§ **Task to carry out**
Would you please transcribe, exactly as written, the lines of the entries below starting at the one that holds "numbers ([R]); Python" and ending at the one that holds "to spare (a", both included?

Records from a data source:
____________
(** * Acoustic beats: a shallow embedding of [generate_beats_resources.py]

    The script synthesises two cosines, their half-sum, the beat envelope,
    a normalised spectrum, 16-bit PCM audio and the sliding windows of an
    animation.  Python floats are read as real numbers ([R]); Python
    integers as [Z]; numpy arrays as lists.  The single rounding that feeds
    an integer conversion (the product [data_clip * 32767.0] inside
    [write_wav]) is kept abstract as a monotone rounding operator that is
    exact on small integers.  A division that numpy answers with [nan] or
    [inf] is kept visible through [npfloat]; Python exceptions through
    [outcome].

    What the real reading carries over to the binary64 arrays of the script:
    lengths, indices and integers exactly; equalities between float
    expressions up to rounding; inequalities only where they hold with room
    to spare (a cosine is in [-1, 1], a clipped product is in the 16-bit
    range).  An inequality between two rounded quantities that can meet, as
    the half-sum against its envelope, is a fact of the formulas
    ([envelope_dominates]) and is not stated of the arrays. *)

From Stdlib Require Import Reals Lra Lia ZArith List Bool.
Import ListNotations.

Open Scope R_scope.

(** ** Exceptions and results *)

(** [ValueError], [ZeroDivisionError], [IndexError] and [WaveError] are what
    the interpreter, numpy and the [wave] module raise on the paths embedded
    below.  [InvalidParameter] and [DegenerateSignal] are the two error names
    of the design document; no line of the script raises them. *)
Inductive exn : Type :=
| ValueError
| ZeroDivisionError
| IndexError
| WaveError
| InvalidParameter
| DegenerateSignal.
____________
§ **Answer for the task**
    animation.  Python floats are read as real numbers ([R]); Python
    integers as [Z]; numpy arrays as lists.  The single rounding that feeds
    an integer conversion (the product [data_clip * 32767.0] inside
    [write_wav]) is kept abstract as a monotone rounding operator that is
    exact on small integers.  A division that numpy answers with [nan] or
    [inf] is kept visible through [npfloat]; Python exceptions through
    [outcome].

    What the real reading carries over to the binary64 arrays of the script:
    lengths, indices and integers exactly; equalities between float
    expressions up to rounding; inequalities only where they hold with room
    to spare (a cosine is in [-1, 1], a clipped product is in the 16-bit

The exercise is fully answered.